### EXERCISE
Only the lines from the start of the entries up to and including the line with "Lemma elem_of_apply_patterns words" should be written out, exactly as they stand.

(Saved entries)
--- START ---

Lemma elem_of_patterns_set words years x :
  x ∈ patterns_set words years ↔ ∃ v, v ∈ words ∧ pattern_of years v x.
Proof.
  unfold patterns_set.
  rewrite (elem_of_foldl _ _ (elem_of_word_patterns years)). set_solver.
Qed.

Lemma elem_of_apply_patterns words years x :
  x ∈ apply_patterns words years ↔ ∃ v, v ∈ words ∧ pattern_of years v x.
Proof. unfold apply_patterns. by rewrite elem_of_iter, elem_of_patterns_set. Qed.

Lemma elem_of_number_combos words numbers final x :
  x ∈ number_combos words numbers final ↔
  x ∈ final ∨ ∃ w, w ∈ words ∧ ∃ num, num ∈ numbers ∧ (x = w +:+ num ∨ x = num +:+ w).
Proof.
  unfold number_combos.
  apply (elem_of_foldl _
           (λ w y, ∃ num, num ∈ numbers ∧ (y = w +:+ num ∨ y = num +:+ w))).
  intros acc w y.
  rewrite (elem_of_foldl _ (λ num y, y = w +:+ num ∨ y = num +:+ w)); [done|].
  intros. rewrite !elem_of_set_add. naive_solver.
Qed.

Lemma elem_of_add_each l final x : x ∈ add_each l final ↔ x ∈ final ∨ x ∈ l.
Proof.
  unfold add_each. rewrite (elem_of_foldl _ (λ a y, y = a)).
  - naive_solver.
  - intros. rewrite elem_of_set_add. naive_solver.
Qed.

Lemma elem_of_suffix_round max_len final w x :
  x ∈ suffix_round max_len final w ↔
  x ∈ final ∨ ∃ suf, suf ∈ common_suffixes ∧ x = w +:+ suf ∧ (Str.len x ≤ max_len)%Z.
Proof.
  unfold suffix_round.
  apply (elem_of_foldl _ (λ suf y, y = w +:+ suf ∧ (Str.len y ≤ max_len)%Z)).
  intros acc suf y. simpl.
  destruct (Z.leb_spec (Str.len (w +:+ suf)) max_len).
  - rewrite elem_of_set_add. naive_solver.
  - split; [by left|]. intros [?|[-> ?]]; [done|lia].
Qed.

--- END ---

### EXERCISE ANSWER
Lemma elem_of_patterns_set words years x :
  x ∈ patterns_set words years ↔ ∃ v, v ∈ words ∧ pattern_of years v x.
Proof.
  unfold patterns_set.
  rewrite (elem_of_foldl _ _ (elem_of_word_patterns years)). set_solver.
Qed.

Lemma elem_of_apply_patterns words years x :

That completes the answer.